## What you are asked to do
What lines in the entries below contain the word "code"? Copy all of them.

## Given records
(** * PN532 / NTAG215 tag writer (nfc_controller_writer.py)

    A shallow embedding of the controller module of the amiibo emulator:
    the frame builder, the tag detector, the page write engine, the
    Flipper dump parser and the AmiiboWriter front object, followed by
    the properties established about them.

    Conventions.
    - Python [int]s and the octets of [bytes] / [bytearray] values are [Z].
      Where Python checks that an integer is an octet ([bytes(...)] raises
      [ValueError] otherwise) the check is written out with [is_byte].
    - A [str] is a [string]; one [ascii] stands for one code point below 256.
    - A Python exception is a [None] (or an explicit failure branch) at the
      place where the source's [try]/[except] catches it.
    - [time.sleep] has no counterpart: the model has no clock. *)

From Stdlib Require Import ZArith List Bool Lia String Ascii Floats Uint63.
From Stdlib Require Import DecimalString DecimalNat.
Import ListNotations.

Open Scope Z_scope.

(** ** Python primitives used by the module *)

Module Py.

(** An integer acceptable as an element of [bytes]. *)
Definition is_byte (x : Z) : bool := (0 <=? x) && (x <? 256).

Definition len {A : Type} (l : list A) : Z := Z.of_nat (List.length l).

(** [sum(l)] over integers. *)
Definition sum (l : list Z) : Z := fold_left Z.add l 0.

(** [l[a:b]] for [0 <= a], [0 <= b]: out-of-range bounds are clipped. *)
Definition slice {A : Type} (l : list A) (a b : nat) : list A :=
  firstn (b - a) (skipn a l).

(** Index normalisation of a slice bound ([PySlice_AdjustIndices], step 1). *)
Definition adjust_index (n i : Z) : Z :=
  if i <? 0 then Z.max 0 (i + n) else Z.min i n.

(** [l[start:stop] = data] on a [bytearray].  When the normalised [start]
    lies after the normalised [stop] the assignment inserts before [start]. *)
Definition slice_assign (l : list Z) (start stop : Z) (data : list Z) : list Z :=
  let s := adjust_index (len l) start in
  let e := Z.max s (adjust_index (len l) stop) in
  firstn (Z.to_nat s) l ++ data ++ skipn (Z.to_nat e) l.

(** *** Floats: [a / b * c] on small integers and [int(float)] *)

Definition float_of_int (z : Z) : float :=
  if z <? 0 then PrimFloat.opp (PrimFloat.of_uint63 (Uint63.of_Z (- z)))
  else PrimFloat.of_uint63 (Uint63.of_Z z).

(** [int(f)]: truncation towards zero; [None] for infinities and NaN,
    where Python raises. *)
Definition int_of_float (f : float) : option Z :=
  match Prim2SF f with
  | S754_zero _ => Some 0
  | S754_finite s m e =>
      let mag := if 0 <=? e then Z.pos m * 2 ^ e else Z.pos m / 2 ^ (- e) in
      Some (if s then - mag else mag)
  | S754_infinity _ => None
  | S754_nan => None
  end.

(** *** Strings *)

(** [str.isspace] on one character (code points below 256). *)
Definition isspace (c : ascii) : bool :=
  let n := N_of_ascii c in
  (((9 <=? n) && (n <=? 13)) || ((28 <=? n) && (n <=? 32))
   || (n =? 133) || (n =? 160))%N.

(** [Py_ISSPACE]: the ASCII white space [bytes.fromhex] skips. *)
Definition is_ascii_space (c : ascii) : bool :=
  let n := N_of_ascii c in
  (((9 <=? n) && (n <=? 13)) || (n =? 32))%N.

Definition is_digit (c : ascii) : bool :=
  let n := N_of_ascii c in ((48 <=? n) && (n <=? 57))%N.

Definition digit_value (c : ascii) : Z := Z.of_N (N_of_ascii c) - 48.

(** Value of a hexadecimal digit, [None] for any other character. *)
Definition hex_value (c : ascii) : option Z :=
  let n := Z.of_N (N_of_ascii c) in
  if (48 <=? n) && (n <=? 57) then Some (n - 48)
  else if (65 <=? n) && (n <=? 70) then Some (n - 55)
  else if (97 <=? n) && (n <=? 102) then Some (n - 87)
  else None.

Definition startswith (prefix s : string) : bool := String.prefix prefix s.

Fixpoint lstrip (s : string) : string :=
  match s with
  | EmptyString => EmptyString
  | String c s' => if isspace c then lstrip s' else s
  end.

Fixpoint rstrip (s : string) : string :=
  match s with
  | EmptyString => EmptyString
  | String c s' =>
      match rstrip s' with
      | EmptyString => if isspace c then EmptyString else String c EmptyString
      | r => String c r
      end
  end.

(** [s.strip()] *)
Definition strip (s : string) : string := rstrip (lstrip s).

## Answer box
    - A [str] is a [string]; one [ascii] stands for one code point below 256.
(** [str.isspace] on one character (code points below 256). *)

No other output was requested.